**PROBLEM TO WORK ON**
The answer must be the lines from the one containing "match op with" through the last line of the data below, copied exactly, with nothing else.

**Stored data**
• • •

(* ===== verification/LifterCorrect.v ===== *)
(** * Correctness of the lifter

    The IR block [Lifter.liftBasicBlock] builds computes what the RISC-V
    instructions it was given compute (RiscvSemantics.v, IRSemantics.v).  The
    invariant [inv] ties the lifter's members to the state a RISC-V machine
    has reached: the instructions emitted so far run, every cached value is
    the register's current value, and registers that were not modified still
    hold what they held at block entry. *)
From S2P Require Import Prelude Error Riscv RiscvEncoding IR Machine.
From S2P Require Import IRSemantics RiscvSemantics.
From S2P Require Import Lifter.
Import machine Lifter.

Definition push (kind : ir.InstructionKind) (s : Lifter.t) : Lifter.t :=
  mkLifter (u64 (nextValueId s + 1)) (cachedRegisterValues s)
    (modifiedRegisters s)
    (currentInstructions s ++ [ir.mkInstruction (nextValueId s) kind]).

Lemma run_addInstruction kind s :
  addInstruction kind s = (Ok (nextValueId s), push kind s).
Proof. reflexivity. Qed.

(** Opcodes [liftSingleInstruction] has a case for. *)
Definition supported (op : riscv.Opcode) : bool :=
  match op with
  | riscv.SUBW | riscv.SLLW | riscv.SRLW | riscv.SRAW | riscv.SRLIW
  | riscv.SRAIW | riscv.LBU | riscv.LHU | riscv.SB | riscv.SH
  | riscv.ECALL | riscv.EBREAK | riscv.INVALID
  | riscv.BEQ | riscv.BNE | riscv.BLT | riscv.BGE | riscv.BLTU | riscv.BGEU
  | riscv.JAL | riscv.JALR => false
  | _ => true
  end.

(** Words: the 32-bit operations only read the low words. *)
Lemma sext32_uint x : rvsem.sext32 (u32 x) = rvsem.sext32 x.
Proof. unfold rvsem.sext32. by rewrite sint_of_uint. Qed.

Lemma u32_u64 x : u32 (u64 x) = u32 x.
Proof. unfold uint. by apply (mod_mod_pow2 x 32 64). Qed.

Lemma sext32_add a b : rvsem.sext32 (u32 (u32 a + u32 b)) = rvsem.sext32 (a + b).
Proof. by rewrite sext32_uint, <- sext32_uint, uint_add_l, uint_add_r, sext32_uint. Qed.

• • •

**EXERCISE RESULT**
  match op with
  | riscv.SUBW | riscv.SLLW | riscv.SRLW | riscv.SRAW | riscv.SRLIW
  | riscv.SRAIW | riscv.LBU | riscv.LHU | riscv.SB | riscv.SH
  | riscv.ECALL | riscv.EBREAK | riscv.INVALID
  | riscv.BEQ | riscv.BNE | riscv.BLT | riscv.BGE | riscv.BLTU | riscv.BGEU
  | riscv.JAL | riscv.JALR => false
  | _ => true
  end.

(** Words: the 32-bit operations only read the low words. *)
Lemma sext32_uint x : rvsem.sext32 (u32 x) = rvsem.sext32 x.
Proof. unfold rvsem.sext32. by rewrite sint_of_uint. Qed.

Lemma u32_u64 x : u32 (u64 x) = u32 x.
Proof. unfold uint. by apply (mod_mod_pow2 x 32 64). Qed.

Lemma sext32_add a b : rvsem.sext32 (u32 (u32 a + u32 b)) = rvsem.sext32 (a + b).
Proof. by rewrite sext32_uint, <- sext32_uint, uint_add_l, uint_add_r, sext32_uint. Qed.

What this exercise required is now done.